- [Data supplied]
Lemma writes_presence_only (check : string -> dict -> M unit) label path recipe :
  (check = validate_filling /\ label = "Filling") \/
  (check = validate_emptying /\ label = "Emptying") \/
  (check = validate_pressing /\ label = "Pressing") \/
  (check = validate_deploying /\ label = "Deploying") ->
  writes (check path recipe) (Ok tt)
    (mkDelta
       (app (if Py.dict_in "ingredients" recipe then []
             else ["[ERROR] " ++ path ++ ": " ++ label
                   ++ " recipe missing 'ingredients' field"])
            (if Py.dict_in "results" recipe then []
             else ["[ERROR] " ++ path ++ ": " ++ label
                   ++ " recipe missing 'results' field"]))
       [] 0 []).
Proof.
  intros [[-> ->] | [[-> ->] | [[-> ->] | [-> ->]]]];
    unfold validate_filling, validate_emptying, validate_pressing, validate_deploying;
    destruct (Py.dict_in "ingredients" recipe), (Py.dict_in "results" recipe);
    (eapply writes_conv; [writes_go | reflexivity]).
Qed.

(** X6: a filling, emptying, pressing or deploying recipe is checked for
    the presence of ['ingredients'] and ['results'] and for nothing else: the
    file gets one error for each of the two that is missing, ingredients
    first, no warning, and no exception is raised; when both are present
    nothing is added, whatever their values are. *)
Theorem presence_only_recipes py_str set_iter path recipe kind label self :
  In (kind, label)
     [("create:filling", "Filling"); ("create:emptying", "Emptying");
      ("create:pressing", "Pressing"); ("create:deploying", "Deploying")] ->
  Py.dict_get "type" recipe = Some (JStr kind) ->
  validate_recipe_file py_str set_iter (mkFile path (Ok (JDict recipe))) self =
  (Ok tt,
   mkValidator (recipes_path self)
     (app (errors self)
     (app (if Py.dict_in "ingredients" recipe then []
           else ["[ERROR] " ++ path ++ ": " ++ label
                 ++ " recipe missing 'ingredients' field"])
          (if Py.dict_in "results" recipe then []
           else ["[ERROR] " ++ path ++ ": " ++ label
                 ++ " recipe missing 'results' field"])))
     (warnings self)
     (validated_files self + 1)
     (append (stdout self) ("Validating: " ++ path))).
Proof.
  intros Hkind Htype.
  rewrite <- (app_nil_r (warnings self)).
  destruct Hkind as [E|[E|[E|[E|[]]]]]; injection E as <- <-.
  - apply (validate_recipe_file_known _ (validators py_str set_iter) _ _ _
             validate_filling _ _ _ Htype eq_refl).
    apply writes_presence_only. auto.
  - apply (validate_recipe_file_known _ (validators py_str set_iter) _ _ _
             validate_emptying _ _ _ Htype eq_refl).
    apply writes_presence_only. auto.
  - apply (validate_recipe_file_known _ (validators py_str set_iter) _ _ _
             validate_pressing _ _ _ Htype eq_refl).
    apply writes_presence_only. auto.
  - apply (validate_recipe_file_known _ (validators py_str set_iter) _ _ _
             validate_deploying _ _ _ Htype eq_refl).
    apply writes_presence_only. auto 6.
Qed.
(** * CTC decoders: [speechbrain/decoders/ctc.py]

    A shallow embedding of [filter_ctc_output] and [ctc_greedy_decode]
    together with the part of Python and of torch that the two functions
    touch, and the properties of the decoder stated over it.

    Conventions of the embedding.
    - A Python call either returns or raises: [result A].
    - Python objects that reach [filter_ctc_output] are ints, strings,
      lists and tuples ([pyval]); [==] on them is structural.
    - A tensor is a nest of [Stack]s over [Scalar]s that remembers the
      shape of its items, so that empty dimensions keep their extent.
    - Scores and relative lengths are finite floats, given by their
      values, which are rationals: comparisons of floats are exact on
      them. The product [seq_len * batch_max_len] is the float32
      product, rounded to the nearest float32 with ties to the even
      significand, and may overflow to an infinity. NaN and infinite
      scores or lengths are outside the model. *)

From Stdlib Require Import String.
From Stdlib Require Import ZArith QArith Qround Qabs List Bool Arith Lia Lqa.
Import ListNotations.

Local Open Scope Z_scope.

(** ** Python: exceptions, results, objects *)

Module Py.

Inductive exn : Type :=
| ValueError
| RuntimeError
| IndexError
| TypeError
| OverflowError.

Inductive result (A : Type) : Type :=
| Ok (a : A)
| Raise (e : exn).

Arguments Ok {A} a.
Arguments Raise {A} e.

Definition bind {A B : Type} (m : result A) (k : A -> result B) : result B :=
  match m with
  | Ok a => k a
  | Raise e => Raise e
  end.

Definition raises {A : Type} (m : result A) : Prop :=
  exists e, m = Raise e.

- [What is required] After locating the line holding "(eapply writes_conv; [writes_go" above, output exactly that line and every line after it through the line holding "A shallow embedding". Include nothing else.

- [The completed task]
    (eapply writes_conv; [writes_go | reflexivity]).
Qed.

(** X6: a filling, emptying, pressing or deploying recipe is checked for
    the presence of ['ingredients'] and ['results'] and for nothing else: the
    file gets one error for each of the two that is missing, ingredients
    first, no warning, and no exception is raised; when both are present
    nothing is added, whatever their values are. *)
Theorem presence_only_recipes py_str set_iter path recipe kind label self :
  In (kind, label)
     [("create:filling", "Filling"); ("create:emptying", "Emptying");
      ("create:pressing", "Pressing"); ("create:deploying", "Deploying")] ->
  Py.dict_get "type" recipe = Some (JStr kind) ->
  validate_recipe_file py_str set_iter (mkFile path (Ok (JDict recipe))) self =
  (Ok tt,
   mkValidator (recipes_path self)
     (app (errors self)
     (app (if Py.dict_in "ingredients" recipe then []
           else ["[ERROR] " ++ path ++ ": " ++ label
                 ++ " recipe missing 'ingredients' field"])
          (if Py.dict_in "results" recipe then []
           else ["[ERROR] " ++ path ++ ": " ++ label
                 ++ " recipe missing 'results' field"])))
     (warnings self)
     (validated_files self + 1)
     (append (stdout self) ("Validating: " ++ path))).
Proof.
  intros Hkind Htype.
  rewrite <- (app_nil_r (warnings self)).
  destruct Hkind as [E|[E|[E|[E|[]]]]]; injection E as <- <-.
  - apply (validate_recipe_file_known _ (validators py_str set_iter) _ _ _
             validate_filling _ _ _ Htype eq_refl).
    apply writes_presence_only. auto.
  - apply (validate_recipe_file_known _ (validators py_str set_iter) _ _ _
             validate_emptying _ _ _ Htype eq_refl).
    apply writes_presence_only. auto.
  - apply (validate_recipe_file_known _ (validators py_str set_iter) _ _ _
             validate_pressing _ _ _ Htype eq_refl).
    apply writes_presence_only. auto.
  - apply (validate_recipe_file_known _ (validators py_str set_iter) _ _ _
             validate_deploying _ _ _ Htype eq_refl).
    apply writes_presence_only. auto 6.
Qed.
(** * CTC decoders: [speechbrain/decoders/ctc.py]

    A shallow embedding of [filter_ctc_output] and [ctc_greedy_decode]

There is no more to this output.